Днем же так сложно - по коже шины машин,
И невозможно вытянуть руки и плечи.
Мне бы подняться, молча стряхнуть бы с души
серый бетон, чтобы стало чуточку легче.
Чешется все... Фонари выжигают глаза,
И цепью мостов горло мое перекрыто.
Мне бы вздохнуть и встав, во весь голос сказать,
что надоели вечно-асфальтные путы.
А по проспектам сотни и сотни людей
так раздражают - словно мурашки и слепни.
Ну, отпустите, дайте подняться с колен,
вырваться к небу из загазованной клети.
Но я лежу, врастая в бетон и траву,
и мои вены-реки замерли в иле...
Я задыхаюсь, я почти не живу
в этой огромной многоквартирной могиле.
Все отобрали... Раньше так было легко -
зелень деревьев и тишина на бульварах.
Утром кричали: "сливки! творог! молоко!"
и еще теплый хлеб там с печи продавали...
Сонные люди, запах малины в садах,
жизнь так прозрачна, как небо майское чисто....

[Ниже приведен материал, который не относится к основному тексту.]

(** * Conflict detection and resolution of [ExperimentBranchBuilder]

    A shallow embedding of
    [orion/core/io/experiment_branch_builder.py]: the conflict detector,
    the resolution API (add / remove / rename / reset of dimensions, with
    keyword and wildcard expansion), the command-line directive parser and
    the adaptor construction, followed by the properties established (or
    refuted) about them.

    Python objects that are shared and mutated in place (the [Conflict]
    instances referenced both from [self.conflicts] and from the lists of
    [self.operations]) are modelled by a store: [self.conflicts] is a list
    and a reference to a conflict is its position in that list.  A raised
    exception leaves the mutations done so far in place, so a call maps a
    builder to an outcome together with the builder it leaves behind. *)

From Stdlib Require Import String Ascii List Arith Bool Lia.
From stdpp Require Import base option list.
Import ListNotations.

Local Open Scope string_scope.
Local Open Scope list_scope.

(** ** Python string primitives used by the module *)

Module PyStr.

(** [s.startswith(p)] *)
Definition startswith (s p : string) : bool := String.prefix p s.

(** [sub in s] for strings: [sub] occurs as a contiguous substring. *)
Fixpoint contains (sub s : string) : bool :=
String.prefix sub s ||
match s with
| EmptyString => false
| String _ s' => contains sub s'
end.

(** [s.split(sep)] for a one-character separator: every occurrence
  splits, and empty pieces are kept ([''.split(' ') == ['']]). *)
Fixpoint split (sep : ascii) (s : string) : list string :=
match s with
| EmptyString => [EmptyString]
| String c s' =>
    if Ascii.eqb c sep then EmptyString :: split sep s'
    else match split sep s' with
         | h :: t => String c h :: t
         | [] => [String c EmptyString]
         end
end.

(** [s[1:]] *)
Definition tail (s : string) : string :=
match s with
| EmptyString => EmptyString
| String _ s' => s'
end.

(** [s.replace(old, new)] for a non-empty [old]: occurrences are
  replaced from the left and do not overlap.  [skip] counts the
  characters of a matched occurrence that are still to be dropped. *)
Fixpoint replace_from (old new : string) (skip : nat) (s : string) : string :=
match s with
| EmptyString => EmptyString
| String c s' =>
    match skip with
    | S k => replace_from old new k s'
    | O =>
        if String.prefix old s
        then (new ++ replace_from old new (String.length old - 1) s')%string
        else String c (replace_from old new 0 s')
    end
end.

Definition replace (old new s : string) : string := replace_from old new 0 s.

End PyStr.

(** ** Data model *)

(** Modelled from the spec: the [Dimension] and [Space] classes live in
    [orion.algo.space], outside this module.  A dimension descriptor is a
    name together with an opaque prior specification, compared by value;
    a space is an ordered mapping from a dimension name to its descriptor
    (the key of a descriptor is its own name). *)
Record Dimension : Type := mkDimension { name : string; prior : string }.

Definition Dimension_eqb (d1 d2 : Dimension) : bool :=
  String.eqb (name d1) (name d2) && String.eqb (prior d1) (prior d2).

Definition Space : Type := list Dimension.

Module SpaceOps.

(** [space.values()] *)
Definition values (s : Space) : list Dimension := s.

(** [n in space]: membership of a key. *)
Definition has_name (n : string) (s : Space) : bool :=
existsb (fun d => String.eqb (name d) n) s.

(** [d in space.values()]: some value equals [d]. *)
Definition has_value (d : Dimension) (s : Space) : bool :=
existsb (Dimension_eqb d) (values s).
Ltac returns_step :=
  match goal with
  | |- returns (ret _ _) => apply returns_ret
  | |- returns (raise _ _) => apply returns_raise
  | |- returns (emit _ _) => apply returns_emit
  | |- returns (write _ _) => apply returns_emit
  | |- returns (exit_if_open _ _) => apply returns_exit_if_open
  | |- returns (next_counter _) => apply returns_next_counter
  | |- returns (write_buttons _ _) => apply returns_write_buttons
  | |- returns (_gen_array_js _ _) => apply returns_gen_array_js
  | |- returns (lift (_gen_tab_headers _ _) _) =>
      apply returns_lift, gen_tab_headers_fuel
  | |- returns (when _ _ _) => apply returns_when; intros _
  | |- returns (nested _ _ _) => apply returns_nested
  | |- returns (finally _ _ _) => apply returns_finally
  | |- returns (with_suspendable _ _ _) => apply returns_with_suspendable
  | |- returns (with_element _ _ _ _ _) => unfold with_element
  | |- returns (bind _ _ _) => apply returns_bind; [|intros ? ?]
  | |- returns ((let '(_, _) := ?x in _) _) => destruct x
  | |- returns (match ?x with _ => _ end _) => destruct x
  | |- returns (if ?x then _ else _) => destruct x
  end.

Section Walk.

Variable py : interpreter.
Variable self : HtmlForm.
Variable members : cls -> list (string * cls).
Variable tp : cls -> value -> string -> kwargs -> M (option gen).

Lemma returns_tab_transition fti subattr l s :
  returns (tab_transition py fti subattr l s).
Proof. unfold tab_transition. repeat returns_step. Qed.

Lemma returns_fset_transition k subattr l s :
  returns (fset_transition k subattr l s).
Proof. unfold fset_transition. repeat returns_step. Qed.

Lemma returns_cm_finish l s : returns (cm_finish l s).
Proof. unfold cm_finish. repeat returns_step. Qed.

Lemma returns_cm_loop inst name kw fti (fields : list (string * cls)) :
  (forall k v, In (k, v) fields ->
     forall name s, returns (tp v (getattr inst k) name kw s)) ->
  forall l s, returns (cm_loop py self tp inst name kw fti l fields s).
Proof.
  induction fields as [|[k v] fields IH]; intros H l s; cbn [cm_loop].
  - apply returns_bind; [apply returns_cm_finish|intros; apply returns_ret].
  - assert (H' : forall k v, In (k, v) fields ->
               forall name s, returns (tp v (getattr inst k) name kw s))
      by (intros; eapply H; right; eauto).
    destruct (Attributes.exc (get_cls_attrs v)); [now apply IH|].
    apply returns_bind; [apply returns_tab_transition|intros l1 s1].
    apply returns_bind; [apply returns_fset_transition|intros l2 s2].
    apply returns_bind; [apply returns_nested, (H k v); now left|].
    intros [g|] s3; [apply returns_ret|now apply IH].
Qed.

Lemma returns_complex_model c inst name kw s :
  (forall k v, In (k, v) (members c) ->
     forall name s, returns (tp v (getattr inst k) name kw s)) ->
  returns (complex_model_to_parent py self members tp c inst name kw s).
Proof.
  intros H. unfold complex_model_to_parent.
  apply returns_bind; [apply returns_emit|intros _ s1].
  apply returns_with_suspendable.
  apply returns_bind; [apply returns_emit|intros _ s2].
  unfold bind, lift.
  destruct (sorted (lt_form_key py) _form_key (members c)) as [fields|e|] eqn:E.
  - pose proof (returns_cm_loop inst
                  (if String.eqb name (get_type_name c) then "" else name)
                  kw (members c) fields) as R.
    specialize (R (fun k v Hin => H k v (sorted_In _ _ _ _ E _ Hin)) cm_locals0 s2).
    unfold returns, outcome in *.
    destruct (cm_loop _ _ _ _ _ _ _ _ _ _) as [[t s'] r]. exact R.
  - discriminate.
  - exfalso. revert E. apply sorted_fuel. intros a b. apply lt_form_key_fuel.
Qed.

Что же случилось? Воздух бензином пропах,
и попрощались с последним кленом тенистым.
Только бетон. Жаром ранит черный асфальт,
солнце - оно тоже стало темного цвета.
Я так устал... И мне не возможно дышать.
Бабочкой белой хочу в страну с вечным летом.
Чтобы, как раньше, - зелень и мята в саду ,
детские игры до темноты и бессилья.
Ну, отпустите! В клетке же я пропаду...
Чешется все... И воздуха хочется сильно.